ミーネケ・ファン・デル・フェルデン(ヴィオラ・ダ・ガンバ)
アンサンブル・ラルモニア・ソノーラ(古楽器使用)
バッハ:ヴィオラ・ダ・ガンバのための作品集

RAM0801 国内盤 2008年7月16日 発売予定 2,940円
【収録曲目】
1. トリオ・ソナタ ト長調 BWV1038
2. カンタータBWV76より シンフォニア
(ヴィオラ・ダ・ガンバとオブリガート・オルガン)
3. ヴィオラ・ダ・ガンバとオブリガート・チェンバロのためのソナタ ト短調 BWV1029
4. ファンタジア
BWV917(チェンバロ独奏)
5. ヴィオラ・ダ・ガンバとオブリガート・オルガンのためのソナタ ニ長調 BWV1028
6. シンフォニア ニ長調BWV789(オルガン独奏)
7. ヴィオラ・ダ・ガンバとオブリガート・チェンバロのためのソナタ ト長調 BWV1027
(ヴァイオリン、ヴィオラ・ダ・ガンバと通奏低音)
アンサンブル・ラルモニア・ソノーラ ミーネケ・ファン・デル・フェルデン(vg)
フランソワ・フェルナンデス(vn) リカルド・ロドリゲス=ミランダ(vg)
ジーベ・ヘンストラ(cmb) レオ・ファン・ドゥセラール(org)
名盤あまたの名手フェルデン、満を持してのバッハ録音...
て、ちょっとちょっと!
周囲を固めるアーティストときたら、なんて豪華なメンバーなんですか!
古楽大国オランダ・ベルギーならではの深さとみずみずしさ、プログラムの妙もまた魅力!
日本のみなさまにもChannel Classicsの名盤群でおなじみ、名手ファン・デル・フェルデンが、満を持してバッハを録音――その企画を託したのが、我らが古楽レーベルRAMEEというから嬉しい限りです。
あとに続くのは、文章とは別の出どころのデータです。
Lemma get_of_features_speed_value (self : Interface) :
  fst (get_of_features_speed self)
  = Ok (match features self with
        | None => None
        | Some fts =>
            match tier_a_choice fts with
            | Some v => Some v
            | None => if _is_v0x04 self then tier_b_choice fts else None
            end
        end).
Proof.
  unfold get_of_features_speed; rewrite tier_a_result, tier_b_result.
  destruct (features self) as [fts |]; [| now destruct (_is_v0x04 self)].
  destruct (tier_a_choice fts) as [v |]; [reflexivity |].
  destruct (_is_v0x04 self); [| reflexivity].
  now destruct (tier_b_choice fts).
Qed.

Lemma speed_outcomes (self : Interface) :
  (exists v, speed self = (Ok (Some v), []))
  \/ speed self = (Ok None, [unknown_speed_warning self]).
Proof.
  unfold speed; destruct (_custom_speed self) as [c |];
    [left; eexists; reflexivity |].
  destruct (get_of_features_speed_cases self) as [[w [_ E]] | E];
    [left; eauto | now right].
Qed.

(** X14. [speed] never raises.  It either returns a speed and logs
    nothing, or returns None and logs one warning with the port number,
    the shortened switch id and the features.  It returns None exactly
    when no custom speed is set and the features, if any, set no bit of
    the common table and, if the switch is connected with version 0x04,
    none of the 40 Gbps, 100 Gbps and 1 Tbps bits either. *)
Theorem unknown_speed_is_logged (self : Interface) :
  ((exists v, speed self = (Ok (Some v), []))
   \/ speed self = (Ok None, [unknown_speed_warning self]))
  /\ (fst (speed self) = Ok None
      <-> _custom_speed self = None
          /\ forall fts,
               features self = Some fts ->
               Z.land fts tier_a_mask = 0
               /\ (_is_v0x04 self = true -> Z.land fts tier_b_mask = 0)).
Proof.
  split; [apply speed_outcomes |].
  unfold speed; destruct (_custom_speed self) as [c |].
    + split; [discriminate | intros [H _]; discriminate H].
    + rewrite get_of_features_speed_value.
      destruct (features self) as [fts |];
        [| split; [intros _; split; [reflexivity | discriminate]
                  | reflexivity]].
      destruct (tier_a_choice fts) as [v |] eqn:Ea.
      * split; [discriminate |].
        intros [_ H]; destruct (H fts eq_refl) as [H' _].
        apply tier_a_choice_none in H'; congruence.
      * apply tier_a_choice_none in Ea.
        destruct (_is_v0x04 self).
        -- split.
           ++ intros [= E]; apply tier_b_choice_none in E.
              split; [reflexivity |]; intros f [= <-]; auto.
           ++ intros [_ H]; destruct (H fts eq_refl) as [_ H'].
              apply tier_b_choice_none in H'; [now rewrite H' | reflexivity].
        -- split; [| reflexivity].
           intros _; split; [reflexivity |].
           intros f [= <-]; split; [assumption | discriminate].
Qed.

(** X15. A feature bitmask with a bit of the common table gives its speed
    on any switch, connected or not and whatever its version: the speed
    of the first of the 10 Gbps, 1 Gbps, 100 Mbps and 10 Mbps bits that
    is set, with nothing logged. *)
Theorem common_speed_ignores_the_switch (self : Interface) (fts : Z) :
  _custom_speed self = None -> features self = Some fts ->
  Z.land fts tier_a_mask <> 0 ->
  exists v,
    tier_a_choice fts = Some v /\ In v tier_a_speeds
    /\ forall sw, speed (on_switch self sw) = (Ok (Some v), []).
Proof.
  intros Hc Hf Hz.
  destruct (tier_a_choice fts) as [v |] eqn:E;
    [| now apply tier_a_choice_none in E].
  exists v; split; [reflexivity |];
    split; [exact (tier_a_choice_in fts v E) |].
  intros sw; unfold speed; cbn [on_switch _custom_speed]; rewrite Hc.
  apply get_of_features_speed_tier_a.
  rewrite tier_a_result; cbn [on_switch features]; now rewrite Hf, E.
Qed.

Lemma get_hr_speed_log (self : Interface) :
  snd (get_hr_speed self) = snd (speed self).
Proof.
  unfold get_hr_speed; apply quiet_bind; intros [v |]; [| reflexivity].
  apply quiet_lift_bind; intros s.
  destruct (num_eq_int s (10 ^ 12)); [reflexivity |].
  destruct (num_ge_int s (10 ^ 9));
    apply quiet_lift_bind; intros q; apply quiet_lift_bind; intros n;
    reflexivity.
Qed.

(** X16. Without a custom speed, [get_hr_speed] raises nothing, logs what
    [speed] logs, and prints a known speed under the name of its tier:
    10 Gbps, 1 Gbps, 100 Mbps, 10 Mbps, 1 Tbps, 100 Gbps or 40 Gbps. *)
Theorem feature_speed_reads_as_its_tier (self : Interface) :
  _custom_speed self = None ->
  snd (get_hr_speed self) = snd (speed self)
  /\ (fst (speed self) = Ok None -> fst (get_hr_speed self) = Ok ""%string)
  /\ forall v,
       fst (speed self) = Ok (Some v) ->
       exists nm, In (v, nm) tier_names /\ fst (get_hr_speed self) = Ok nm.
Proof.
  intros Hc; split; [apply get_hr_speed_log |].
  split; [apply get_hr_speed_unknown |].
  intros v Hs.
  assert (Hin : In v (tier_a_speeds ++ tier_b_speeds)).
  { unfold speed in Hs; rewrite Hc in Hs.
    destruct (get_of_features_speed_cases self) as [[w [Hw E]] | E];
      rewrite E in Hs; [| discriminate Hs].
    injection Hs as <-; exact Hw. }
  apply in_app_or in Hin; unfold tier_a_speeds, tier_b_speeds in Hin.
  cbn [In] in Hin.
  repeat match goal with
         | H : _ \/ _ |- _ => destruct H as [H | H]
         | H : False |- _ => destruct H
         end; subst v;
    (erewrite get_hr_speed_of; [| exact Hs | vm_compute; reflexivity]);
    eexists; (split; [| vm_compute; reflexivity]);
    unfold tier_names; cbn [In]; tauto.
Qed.

(** X17. [get_custom_speed] gives back what [set_custom_speed] stored.
    Setting a custom speed leaves the pool, the identity and the speed
    the features give untouched, and setting None afterwards makes
    [speed] the speed of the features again. *)
Theorem custom_speed_can_be_reset (self : Interface) (v : option num) :
  get_custom_speed (snd (set_custom_speed v self)) = v
  /\ speed (snd (set_custom_speed None (snd (set_custom_speed v self))))
     = get_of_features_speed self
  /\ get_of_features_speed (snd (set_custom_speed v self))
     = get_of_features_speed self
  /\ available_tags (snd (set_custom_speed v self)) = available_tags self
  /\ forall o,
       Interface_eq (snd (set_custom_speed v self)) o = Interface_eq self o.
Proof.
  repeat split; intros []; reflexivity.
Qed.

End MoreSpeed.

Lemma common_speed_ignores_the_switch_witness :
  exists v,
    tier_a_choice (pfts01 := openflow10) 96 = Some v
    /\ In v tier_a_speeds
    /\ forall sw,
         speed (pfts01 := openflow10) (pfts04 := openflow13)
           (on_switch (port2 sw_down (Some 96) None) sw)
         = (Ok (Some v), []).
Proof.
  assert (Hc : _custom_speed (port2 sw_down (Some 96) None) = None)
    by (vm_compute; reflexivity).
  assert (Hf : features (port2 sw_down (Some 96) None) = Some 96)
    by (vm_compute; reflexivity).
  refine (@common_speed_ignores_the_switch openflow10 openflow13 _ 96
            Hc Hf _).
  vm_compute; discriminate.
Defined.

Lemma feature_speed_reads_as_its_tier_witness :
  fst (speed (pfts01 := openflow10) (pfts04 := openflow13)
         (port2 sw_v0x04 (Some 256) None))
  = Ok (Some (bytes_per_second (100 * 10 ^ 9)))
  /\ exists nm,
       In (bytes_per_second (100 * 10 ^ 9), nm) tier_names
       /\ fst (get_hr_speed (pfts01 := openflow10) (pfts04 := openflow13)
                 (port2 sw_v0x04 (Some 256) None)) = Ok nm.
Proof.
  assert (Hc : _custom_speed (port2 sw_v0x04 (Some 256) None) = None)
    by (vm_compute; reflexivity).
  assert (Hs : fst (speed (pfts01 := openflow10) (pfts04 := openflow13)
                      (port2 sw_v0x04 (Some 256) None))
               = Ok (Some (bytes_per_second (100 * 10 ^ 9))))
    by (vm_compute; reflexivity).
  split; [exact Hs |].
  exact (proj2 (proj2 (@feature_speed_reads_as_its_tier openflow10
                         openflow13 _ Hc)) _ Hs).
Defined.

(** ** The switch id in the warning *)

Lemma length_append (a b : string) :
  String.length (a ++ b)%string = (String.length a + String.length b)%nat.
Proof. induction a as [| c a IH]; simpl; [reflexivity | now rewrite IH]. Qed.

Lemma length_substring (n m : nat) (s : string) :
  (n + m <= String.length s)%nat -> String.length (substring n m s) = m.
Proof.
  revert n m; induction s as [| c s IH]; intros [| n] [| m]; simpl; intros H;
    try reflexivity; try lia.
  - rewrite IH; [reflexivity | lia].
  - apply IH; lia.
  - apply IH; simpl; lia.
Qed.

Lemma substring_whole (s : string) : substring 0 (String.length s) s = s.
Proof. induction s as [| c s IH]; simpl; [reflexivity | now rewrite IH]. Qed.

Lemma substring_head (a b : string) :
  substring 0 (String.length a) (a ++ b)%string = a.
Proof.
  induction a as [| c a IH]; simpl; [now destruct b | now rewrite IH].
Qed.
そして共演陣をごらんください!通奏低音には寺神戸亮氏との共演者としても知られる名盤あまたのヘンストラ!日増しに仕事増加中の若手ロドリゲス=ミランダに、オルガンはフォルテピアノや現代ピアノでも名録音を連発する芸達者ドゥセラール! そして、昨年フォンス・ムジケのメンバーとして来日してくれたフランソワ・フェルナンデスのヴァイオリン(!)…「ん?」と思った方、そのとおりです。本盤、あの有名なソナタ3曲をフツーに弾いて終わりになどしていません。カンタータの序曲をアレンジしたり、チェンバロや室内オルガンのソロ・トラックを挟んでみたり(室内オルガンの高音域による「3声のシンフォニア」のかわいらしさ!リコーダー合奏みたい…)。3曲のガンバ・ソナタが事実上「鍵盤の右手をソロのひとりに見立てたトリオ」であることを示すがごとく、冒頭はトリオ・ソナタで開始され、さらに当該の3曲のソナタでは@ガンバとチェンバロ、Aガンバとオルガン、Bヴァイオリンとガンバとオルガン編曲版、と多様な編成で聴き手をまったく飽きさせません!腕達者ぞろいの阿吽の呼吸は絶妙そのもの、さりげなく上質・といった感じは、日本の古楽ファンの好みをみごと突いてきた感じです。ラテン系古楽のエモーション、英国古楽のスマートさ、ドイツ古楽のエッジな鋭さもそれぞれに良いものですが、やっぱりバッハにはこういうオランダ・ベルギー古楽界ならではの
“深い味わい”や“絶妙の呼吸テンポ”がぴたりとくるような――弓の返し方、すーっと伸びる長い音、技巧を誇示せずさらりと弾き込まれた細かい音符…18世紀初頭のアンティーク懐中時計をあしらったジャケットの美しさまで、ため息ものの1枚です!